### What to do:
In the entries that follow, the lines from the one with "(∀ letter vs, (letter, vs) ∈ l →" through the one with "revert f. induction" are the ones to write out, exactly and with both ends included. Nothing else should appear.

+++ Information +++

(** An optional field that reads back to itself. *)
Lemma visit_opt {A} (set : Filter → option A → Filter) key (enc : A → Json) o f :
  (∀ v, o = Some v → deserialize_filter_entry f key (enc v) = Ok (set f (Some v))) →
  set f None = f →
  visit_entries f (opt_entry key enc o) = Ok (set f o).
Proof.
  intros Hs Hn. destruct o as [v|]; simpl; [by rewrite Hs|by rewrite Hn].
Qed.

Lemma validate_values_ok letter vs :
  validate_values letter vs = Ok tt ↔ Forall (λ v, is_lowercase_hex_64 v = true) vs.
Proof.
  induction vs as [|v vs IH]; simpl; [done|]. rewrite Forall_cons, <-IH.
  destruct (is_lowercase_hex_64 v); simpl; naive_solver.
Qed.

Lemma validate_ok letter vs :
  validate_hex_filter_values letter vs = Ok tt ↔
  (needs_hex letter = true → Forall (λ v, is_lowercase_hex_64 v = true) vs).
Proof.
  unfold validate_hex_filter_values. destruct (needs_hex letter); simpl; [|naive_solver].
  rewrite validate_values_ok. naive_solver.
Qed.

Lemma dedup_id (vs : list string) : NoDup vs → dedup_preserving_order vs = vs.
Proof. intros Hnd. unfold dedup_preserving_order. rewrite foldl_push_new_fresh; [done|done|set_solver]. Qed.

Lemma strip_tag_filter_key letter :
  strip_hash (tag_filter_key letter) = Some (SingleLetterTag.to_string letter).
Proof. done. Qed.

Lemma visit_tag f letter vs :
  letter ∉ (Filter.generic_tags f).*1 → NoDup vs →
  (needs_hex letter = true → Forall (λ v, is_lowercase_hex_64 v = true) vs) →
  deserialize_filter_entry f (tag_filter_key letter) (strings_json vs) =
    Ok (Filter.set_generic_tags f (Filter.generic_tags f ++ [(letter, vs)])).
Proof.
  intros Hl Hnd Hhex. unfold deserialize_filter_entry. rewrite strip_tag_filter_key.
  rewrite SingleLetterTag.from_str_to_string. cbn [map_err]. rewrite de_strings. simpl.
  rewrite (proj2 (validate_ok letter vs) Hhex). simpl.
  by rewrite dedup_id, IndexMap.insert_fresh.
Qed.

Lemma visit_tags l f :
  NoDup (Filter.generic_tags f ++ l).*1 →
  (∀ letter vs, (letter, vs) ∈ l →
    NoDup vs ∧ (needs_hex letter = true → Forall (λ v, is_lowercase_hex_64 v = true) vs)) →
  visit_entries f ((λ p, (tag_filter_key p.1, strings_json p.2)) <$> l) =
    Ok (Filter.set_generic_tags f (Filter.generic_tags f ++ l)).
Proof.
  revert f. induction l as [|[letter vs] l IH]; intros f Hnd Hl.
  - cbn [fmap list_fmap visit_entries]. rewrite app_nil_r. by destruct f.
  - cbn [fmap list_fmap visit_entries fst snd]. destruct (Hl letter vs) as [Hv Hh]; [by left|].
    rewrite fmap_app, fmap_cons in Hnd. pose proof Hnd as (_ & Hdis & Hnd2)%NoDup_app.
    rewrite visit_tag; [|intros Hin; apply (Hdis _ Hin); by left|done|done]. cbn [result_bind].
    rewrite IH; simpl.
    + by rewrite <-app_assoc.
    + rewrite !fmap_app. simpl. by rewrite <-app_assoc.
    + intros; apply Hl. by right.
Qed.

+++

### Expected output:
  (∀ letter vs, (letter, vs) ∈ l →
    NoDup vs ∧ (needs_hex letter = true → Forall (λ v, is_lowercase_hex_64 v = true) vs)) →
  visit_entries f ((λ p, (tag_filter_key p.1, strings_json p.2)) <$> l) =
    Ok (Filter.set_generic_tags f (Filter.generic_tags f ++ l)).
Proof.
  revert f. induction l as [|[letter vs] l IH]; intros f Hnd Hl.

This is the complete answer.